HATCH Curatorial Residency at Chicago Artist Coalition




In 1989, punk-ska band Operation Ivy released their only full-length album Hectic.
Although the band was only active for two years, their songs have achieved cult following,
record sales, and defined a genre of music for decades. Op Ivy’s lyrics are characterized
by themes of social justice and disinterest in conforming to mainstream culture or
social norms. The song Artificial Life airs frustrations with the music industry during
the age of MTV mania. The exhibition title takes reference from this song because of a
shared frustration with systems of power within creative industries and a strong desire
to resist conforming to the expected roles of the arts industry. Artificial Life also nods
to a seemingly hypocritical position of rejecting a particular ideology yet still willingly or
unwillingly participating in that system.

Born from frustration with the constraints of the art world and the serpentine power
structures it’s hinged upon. Artificial Life aims to exploit the pillars of value that currently
uphold the contemporary art world for the advancement of the individual emerging artists
and the coalition. With reflections on After Art by David Joselit and Ways of Curating
by Hans Ulrich Obrist, the three-week run of the installation is a durational challenge to
accumulate an archive, to forge new aesthetic and community based relationships, and to
build value that agrees with our respective vision for the future. Rather than extracting links
of meaning that build an overarching theme, this exhibition is an experiment in building
links of meaning over time and space, while simultaneously working to bring value to each
artist and their expanded community as an action. Through the format of the exhibition,
the show will provide goods, services, and experiences via public programming, private
events for the coalition, installation strategies, online media and culminating printed
material.

The artists and artworks are all vastly different but remain united in space/time because of
their willing participation in the HATCH program, a residency well known for its power to
professionally elevate emerging artists, foster community and encourage experimentation.
In After Art, Joselit posits “art can establish a wide variety of connections simultaneously:
after art comes the logic of networks where links can cross space, time, genre and scale in
surprising and multiple ways.” The thematic links made for the purpose of this essay wind
their way around the works created by the six artists in this show. Rebellion, architecture,
etiquette, identity, form, images, the internet, capitalism, material, archives, time, place,
experimentation, utopia, curiosity, hospitality and the potential start to shift in relevance
over time effect reframing and recontextualizing outside of an original subject, much like
topics or hashtags. Meaning bubbles forward over time.

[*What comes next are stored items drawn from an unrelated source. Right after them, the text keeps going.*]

(* ===== verification/ProvisioningValidation.v ===== *)
(** * Validation of a ProvisioningRequest and its NodeAllocationRequest
      (controllers/provisioningrequest_validation.go, validation/cluster_name.go,
      provisioningrequest_hwprovision.go)

    The validation loads the timeouts and the merged input into the task as it goes, so
    what a failed validation leaves there depends on where it failed. *)
From S2P Require Import Prelude Conditions GoText Unstructured Handler ProvisioningStatus MergeMaps ProvisioningTask ProvisioningHardware.
#[local] Open Scope string_scope.
#[local] Open Scope Z_scope.

(** ** Names of clusters *)

Definition reservedNamespaceExact : list string := ["default"; "openshift"].
Definition reservedNamespacePrefixes : list string :=
  ["kube-"; "openshift-"; "open-cluster-management"; "multicluster-"; "ztp-"].

(** The pattern that reserves the name. *)
Definition IsReservedNamespace (operatorNs name : string) : option string :=
  if decide (name ∈ reservedNamespaceExact) then Some name
  else
    match list_find (fun prefix => String.prefix prefix name = true) reservedNamespacePrefixes with
    | Some (_, prefix) => Some prefix
    | None => if decide (name = operatorNs) then Some operatorNs else None
    end.

(** ** Node groups of the hardware data *)

Definition HwMgmtNodeGroupDataKey : string := "nodeGroupData".

Fixpoint validate_groups (groups : list value) (masterGroup : string) : option error :=
  match groups with
  | [] => None
  | VMap m :: rest =>
      let name := string_or_empty "name" m in
      let role := string_or_empty "role" m in
      if decide (name = "") then
        Some (InputError (HwMgmtNodeGroupDataKey ++ " element is missing required field 'name'"))
      else if decide (role = "") then Some (InputError ("no role specified for nodeGroup " ++ name))
      else if decide (role <> "master" /\ role <> "worker") then
        Some (InputError ("invalid role " ++ role ++ " for nodeGroup " ++ name
                            ++ ": must be 'master' or 'worker'"))
      else if decide (role = "master") then
        if decide (masterGroup = "") then validate_groups rest name
        else Some (InputError ("duplicate role " ++ role ++ " in " ++ HwMgmtNodeGroupDataKey ++ " for groups "
                                 ++ masterGroup ++ " and " ++ name))
      else validate_groups rest masterGroup
  | _ :: _ => Some (InputError (HwMgmtNodeGroupDataKey ++ " element is not a map"))
  end.

Definition validateMergedNodeGroups (mergedData : object_map) : option error :=
  match assoc_lookup HwMgmtNodeGroupDataKey mergedData with
  | None => Some (InputError (HwMgmtNodeGroupDataKey ++ " is required"))
  | Some (VSlice []) => Some (InputError (HwMgmtNodeGroupDataKey ++ " must not be empty"))
  | Some (VSlice groups) => validate_groups groups ""
  | Some _ => Some (InputError (HwMgmtNodeGroupDataKey ++ " must be an array"))
  end.

Definition DefaultClusterInstallationTimeout : Z := 90 * Minute.
Definition DefaultHardwareProvisioningTimeout : Z := 90 * Minute.
Definition DefaultClusterConfigurationTimeout : Z := 30 * Minute.

Section validation.
Context (env : Env).

Definition fail_with (e : option error) : prog unit := match e with Some e => raise e | None => mret tt end.

(** An error of any kind becomes an input error. *)
Definition input_wrapped {A} (prefix : string) (m : prog A) : prog A :=
  r ← try m; match r with inl e => raise (as_input prefix e) | inr a => mret a end.

Definition modify_limits (f : timeouts -> timeouts) : prog unit :=
  modify (fun t => with_limits (f (limits t)) t).

(** ** The template and the timeouts *)

Definition is_validated (ct : ClusterTemplate) : bool :=
  match FindStatusCondition (ct_Conditions ct) "ClusterTemplateValidated" with Some c => is_true c | None => false end.

(** provisioning/clustertemplate.go *)
Definition GetClusterTemplateRef : prog ClusterTemplate :=
  o ← get_object;
  let ref := TemplateName o ++ "." ++ TemplateVersion o in
  templates ← wrapped "failed to get ClusterTemplate" (trigger env ListClusterTemplates);
  match list_find (fun ct => ct_Name ct = ref /\ is_validated ct = true) templates with
  | Some (_, ct) => mret ct
  | None => raise (Errorf ("a valid ClusterTemplate (" ++ ref ++ ") does not exist in any namespace"))
  end.

Definition GetConfigmap (name namespace : string) : prog (gmap string string) :=
  r ← DoesK8SResourceExist env name namespace (GetConfigMap name namespace);
  match r with
  | Some data => mret data
  | None => raise (InputError ("the ConfigMap '" ++ name ++ "' is not found in the namespace '" ++ namespace ++ "'"))
  end.

(** Zero when the key is missing. *)
Definition ExtractTimeoutFromConfigMap (data : gmap string string) (key : string) : prog Z :=
  match data !! key with
  | None => mret 0
  | Some text =>
      match parse_duration env text with
      | Some d => mret d
      | None => raise (InputError ("the value of key " ++ key ++ " is not a valid duration string"))
      end
  end.

(** A timeout of a ConfigMap, assigned unless it is zero. *)
Definition load_timeout (cm namespace key : string) (set : Z -> timeouts -> timeouts) : prog unit :=
  data ← wrapped ("failed to get ConfigMap " ++ cm) (GetConfigmap cm namespace);
  d ← wrapped "failed to get timeout config" (ExtractTimeoutFromConfigMap data key);
  when (negb (d =? 0)) (modify_limits (set d)).

Definition validateAndLoadTimeouts (ct : ClusterTemplate) : prog unit :=
  _ ← modify_limits (fun l => mkTimeouts DefaultHardwareProvisioningTimeout DefaultClusterInstallationTimeout
                               DefaultClusterConfigurationTimeout (clusterUpgrade l));
  _ ← load_timeout (ClusterInstanceDefaults ct) (ct_Namespace ct) "clusterInstallationTimeout"
        (fun d l => mkTimeouts (hardwareProvisioning l) d (clusterConfiguration l) (clusterUpgrade l));
  load_timeout (PolicyTemplateDefaults ct) (ct_Namespace ct) "clusterConfigurationTimeout"
    (fun d l => mkTimeouts (hardwareProvisioning l) (clusterProvisioning l) d (clusterUpgrade l)).

(** ** The preflight checks of a seed generation *)

Definition set_observed_condition (conditionType reason : string) (status : ConditionStatus) (message : string)
    : prog unit :=
  t ← now env;
  modify_object (fun o =>
    let cs := SetStatusCondition t (Conditions o) conditionType reason status message in
    with_conditions (map (fun c => if decide (cond_Type c = conditionType)
                                   then mkCondition (cond_Type c) (cond_Status c) (cond_Reason c) (cond_Message c)
                                          (cond_LastTransitionTime c) (Generation o)
                                   else c) cs) o).

(** A check whose success is remembered for the generation. *)
Definition preflight (conditionType what success : string) : prog unit :=
  o ← get_object;
  if condition_is o conditionType (fun c => is_true c && (cond_ObservedGeneration c =? Generation o)) then mret tt
  else
    r ← try (trigger env (RunSource what));
    match r with
    | inr _ => set_observed_condition conditionType CRconditionReasons.Completed ConditionTrue success
    | inl e =>
        if isSeedGenerationTransientError e then
          _ ← set_observed_condition conditionType CRconditionReasons.InProgress ConditionUnknown (Error e);
          raise (mkError (input_error e) Transient (what ++ " could not complete: " ++ Error e))
        else
          _ ← set_observed_condition conditionType CRconditionReasons.PreconditionChecksFailed ConditionFalse (Error e);
          raise (as_input (what ++ " failed") e)
    end.

Definition remove_condition (conditionType : string) : prog unit :=
  modify_object (fun o => with_conditions (RemoveStatusCondition (Conditions o) conditionType) o).

Definition validateSeedGenerationRegistryPreflight : prog unit :=
  _ ← preflight PRconditionTypes.SeedGenerationRegistryValidated "seed generation registry preflight"
        "Seed image registry push access was validated";
  hasISO ← trigger env (AskSource "liveISO");
  if (hasISO : bool) then
    preflight PRconditionTypes.SeedGenerationISOUploadValidated "live ISO upload preflight"
      "Live ISO upload credentials, paths, and TLS endpoints were validated"
  else remove_condition PRconditionTypes.SeedGenerationISOUploadValidated.

(** ** The input *)

Definition validateClusterName : prog unit :=
  t ← get_state;
  match clusterInstanceData (input t) with
  | VMap m =>
      let name := string_or_empty "clusterName" m in
      if decide (name = "") then raise (InputError "clusterName is required and must be a non-empty string")
      else if negb (is_dns_label env name) then
        raise (Errorf ("invalid clusterName format: clusterName " ++ name ++ " is not a valid DNS-1123 label"))
      else
        match IsReservedNamespace (operator_namespace env) name with
        | Some pattern =>
            raise (Errorf ("reserved clusterName: clusterName " ++ name ++ " targets a reserved namespace (prefix "
                             ++ pattern ++ ")"))
        | None =>
            r ← try (trigger env (GetNamespaceOwner name));
            match r with
            | inl e =>
                if IsNotFound e then mret tt
                else raise (wrap ("clusterName ownership check failed: failed to check for existing namespace " ++ name) e)
            | inr owner =>
                if decide (owner = Name (object t)) then mret tt
                else raise (Errorf ("clusterName ownership check failed: namespace " ++ name
                                      ++ " already exists and is not owned by ProvisioningRequest " ++ Name (object t)))
            end
        end
  | _ => raise (InputError "clusterName is required and must be a non-empty string")
  end.

Definition group_maps (mergedData : object_map) : list object_map :=
  match slice_field HwMgmtNodeGroupDataKey mergedData with
  | Some l => omap (fun v => match v with VMap m => Some m | _ => None end) l
  | None => []
  end.

Definition validateMergedHwProfiles (mergedData : object_map) : prog unit :=
  for_each (group_maps mergedData) (fun m =>
    let hwProfile := string_or_empty "hwProfile" m in
    if decide (hwProfile = "") then mret tt
    else
      r ← try (trigger env (GetHardwareProfile hwProfile));
      match r with
      | inr _ => mret tt
      | inl e =>
          if IsNotFound e then
            raise (InputError ("HardwareProfile " ++ hwProfile ++ " referenced by nodeGroup "
                                 ++ string_or_empty "name" m ++ " does not exist"))
          else raise (wrap ("failed to get HardwareProfile " ++ hwProfile) e)
      end).

(** The timeout in the merged data, if there is one. *)
Definition hardware_timeout (mergedData : object_map) (invalid : string -> error) : prog (option Z) :=
  let text := string_or_empty "hardwareProvisioningTimeout" mergedData in
  if decide (text = "") then mret None
  else
    match parse_duration env text with
    | None => raise (invalid ("hardwareProvisioningTimeout " ++ text ++ " is not a valid duration"))
    | Some d =>
        if d <=? 0 then raise (invalid ("hardwareProvisioningTimeout " ++ text ++ " must be a positive duration"))
        else mret (Some d)
    end.

Definition validateAndMergeHwMgmtInput : prog unit :=
  mergedData ← trigger env MergeHwMgmtInput;
  _ ← modify (fun t => with_input (mkInput (clusterInstanceData (input t)) mergedData (hostToGroupName (input t))) t);
  _ ← fail_with (validateMergedNodeGroups mergedData);
  _ ← validateMergedHwProfiles mergedData;
  timeout ← hardware_timeout mergedData InputError;
  match timeout with
  | None => mret tt
  | Some d => modify_limits (fun l => mkTimeouts d (clusterProvisioning l) (clusterConfiguration l) (clusterUpgrade l))
  end.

Joseph Wilcox’s Boutique Anarchy products capitalize upon the passion for revolution during challenging times of political unrest. Batik fabric flags, indigo tea towels and unique essential oil blends are all for sale at high-end retail prices on an Etsy page where all proceeds support the Black Rose Anarchist Federation. Each item is marked by a bold, cleanly rendered anarchist symbol in a wide variety of colors and buzzworthy product names. Boutique Anarchy acknowledges and exaggerates the recent trends in charitable shopping, while cognizant of its problematic nature. As if taking something to another level could force something to implode, Wilcox asks, “could Commodity Anarchism help to abolish all oppressive systems, and with it, cultural commodification?” 

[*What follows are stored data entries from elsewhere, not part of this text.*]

Fixpoint all_drained (nodeIDs : list string) : prog bool :=
  match nodeIDs with
  | [] => mret true
  | id :: rest =>
      r ← try (trigger env (GetAllocatedNode id));
      match r with
      | inl e =>
          if IsNotFound e then all_drained rest
          else raise (wrap ("failed to get AllocatedNode " ++ id) e)
      | inr an => if is_drained an then all_drained rest else mret false
      end
  end.

Definition requestAndWaitForDrain (nodeIDs : list string) : prog bool :=
  nar ← wrapped "failed to get NAR for drain request" (getNAR env);
  _ ← match annotation_of nar ScaleInNodesAnnotation with
      | Some _ => mret tt
      | None =>
          let '(base, nar) := drain_patch (Join "," nodeIDs) nar in
          wrapped "failed to set drain-nodes annotation" (trigger env (PatchNAR base nar))
      end;
  all_drained nodeIDs.

(** ** Pruning the resources of the nodes that leave *)

Definition prune_entry (apiVersion kind : string) : value :=
  VMap [("apiVersion", VStr apiVersion); ("kind", VStr kind)].
Definition pruneManifests : value :=
  VSlice [prune_entry "agent-install.openshift.io/v1beta1" "InfraEnv";
          prune_entry "agent-install.openshift.io/v1beta1" "NMStateConfig";
          prune_entry "metal3.io/v1alpha1" "BareMetalHost"].

Definition nodes_of (spec : value) : list value := match spec_nodes spec with Some l => l | None => [] end.

(** The rendered nodes that exist already, and the removed ones with their manifests
    pruned. *)
Definition buildIntermediateCIWithPruneManifests (rendered existing : value) (removed : list string) : value :=
  match rendered with
  | VMap m =>
      let existingNodes := nodes_of existing in
      let existingHostnames :=
        omap (fun n => match n with VMap nm => if decide (node_hostname nm = "") then None else Some (node_hostname nm)
                                  | _ => None end) existingNodes in
      let removedEntries :=
        omap (fun n => match n with
                       | VMap nm => if decide (node_hostname nm ∈ removed)
                                    then Some (VMap (set_key "pruneManifests" pruneManifests nm)) else None
                       | _ => None
                       end) existingNodes in
      let kept :=
        omap (fun n => match n with
                       | VMap nm => if decide (node_hostname nm ∈ existingHostnames) then Some n else None
                       | _ => None
                       end) (nodes_of rendered) in
      VMap (set_key "nodes" (VSlice (kept ++ removedEntries)) m)
  | _ => rendered
  end.

(** The name and the namespace of the hosts of the removed nodes. *)
Fixpoint lookupRemovedNodeBMHs (o : ProvisioningRequest) (hostnames : list string) : prog (list (string * string)) :=
  match hostnames with
  | [] => mret []
  | host :: rest =>
      match node_of_host o !! host with
      | None => lookupRemovedNodeBMHs o rest
      | Some id =>
          r ← try (trigger env (GetAllocatedNode id));
          match r with
          | inl e =>
              if IsNotFound e then lookupRemovedNodeBMHs o rest
              else raise (wrap ("failed to get AllocatedNode " ++ id) e)
          | inr an =>
              hosts ← lookupRemovedNodeBMHs o rest; mret ((HwMgrNodeId an, HwMgrNodeNs an) :: hosts)
          end
      end
  end.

Azadeh Gholizadeh’s sculpture resembles miniature utopian cities. Formally trained in architecture, the forms Gholizadeh assembles with common economical materials approach scaled models of chalky-futuristic buildings, facades and aerial views. Cloud motifs thread throughout the artist’s history, positioning her worlds in the sky via mirrored reflections. Sun in the garden sets an idyllic scene, where clouds are viewed below the floating body of the edifice, philodendron vine emerges from the cupola and wraps down towards the sun, marking thin edges with hints of yellow. Multiple layers of paradise as form, perhaps as many as Jannah. Two volumes (top and bottom) of the heaven form are level, but the center volume (or the garden volume) is unbalanced and fragile. Perceptual weight resting upon an unstable core, this volume exemplifies strength and delicacy in tandem rather than in opposition. 

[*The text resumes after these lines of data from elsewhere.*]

(** ** Upgrades and the rest *)

Definition IsSeedGenerationRequested : prog (bool * option ClusterTemplate) :=
  o ← get_object;
  if negb (IsClusterZtpDone o) then mret (false, None)
  else
    ct ← wrapped "failed to get ClusterTemplate for seed generation" (GetClusterTemplateRef env);
    if ct_Deleting ct then
      raise (Errorf ("cluster template " ++ ct_Namespace ct ++ "/" ++ ct_Name ct ++ " is being deleted"))
    else
      requested ← wrapped "failed to inspect seed generation configuration"
                    (trigger env (AskSource "HasSeedGenerationConfig"));
      mret (requested, Some ct).

(** A scale operation is going on: upgrades wait. *)
Definition scaling : prog bool :=
  o ← get_object;
  match Cluster o with
  | None => mret false
  | Some d =>
      if FulfilledNodeCount d <=? 0 then mret false
      else if negb (IsClusterProvisionCompleted o) then mret true
      else
        ci ← wrapped "failed to get existing ClusterInstance for upgrade check" (getExistingClusterInstance env);
        mret (negb (node_count (ci_Spec ci) =? FulfilledNodeCount d))
  end.

Definition handleClusterUpgrades (clusterName : string) (ct : ClusterTemplate) : prog Result :=
  busy ← scaling;
  if (busy : bool) then mret requeueWithMediumInterval
  else
    '(shouldUpgrade, result) ← IsUpgradeRequested clusterName ct;
    if 0 <? RequeueAfter result then mret result
    else
      o ← get_object;
      '(result, proceed) ←
        (if shouldUpgrade || (IsClusterUpgradeInitiated o && negb (IsClusterUpgradeCompleted o)
                              && negb (IsClusterUpgradeInTerminalFailure o))
         then handleUpgrade clusterName ct else mret (doNotRequeue, true));
      if (0 <? RequeueAfter result) || negb proceed then mret result
      else
        o ← get_object;
        _ ← when (negb shouldUpgrade && IsClusterUpgradeInTerminalFailure o) (cleanupStaleUpgradeState clusterName);
        mret doNotRequeue.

Gülşah Mursaloğlu has long been romantically fascinated with the experience of ubiquitous matter overtime. Ongoing Centuries of Meanderings Around the Serpent Column from Delphi (Fragments II) presents the narrative transformation of the calcite. A carbonate mineral derived from decomposed organisms, a variety of temporalities assist in the evolution of calcite. With time, heat, pressure, human and nonhuman involvement, calcite becomes limestone, and limestone becomes marble. The original installation, Ongoing Centuries of Meanderings Around the Serpent Column from Delphi, was commissioned by the non-profit art organization Protocinema, for the exhibition For Rent, For Sale curated by Protocinema and Ibrahim Cansizoglu at a former Matzo Factory in the Galata neighbourhood, Istanbul, Turkey in September 2017. This was the first work by Mursaloğlu to respond to a particular site or place. Now represented in Artificial Life the work speaks to multiple temporalities of that place and its global relationships as material. 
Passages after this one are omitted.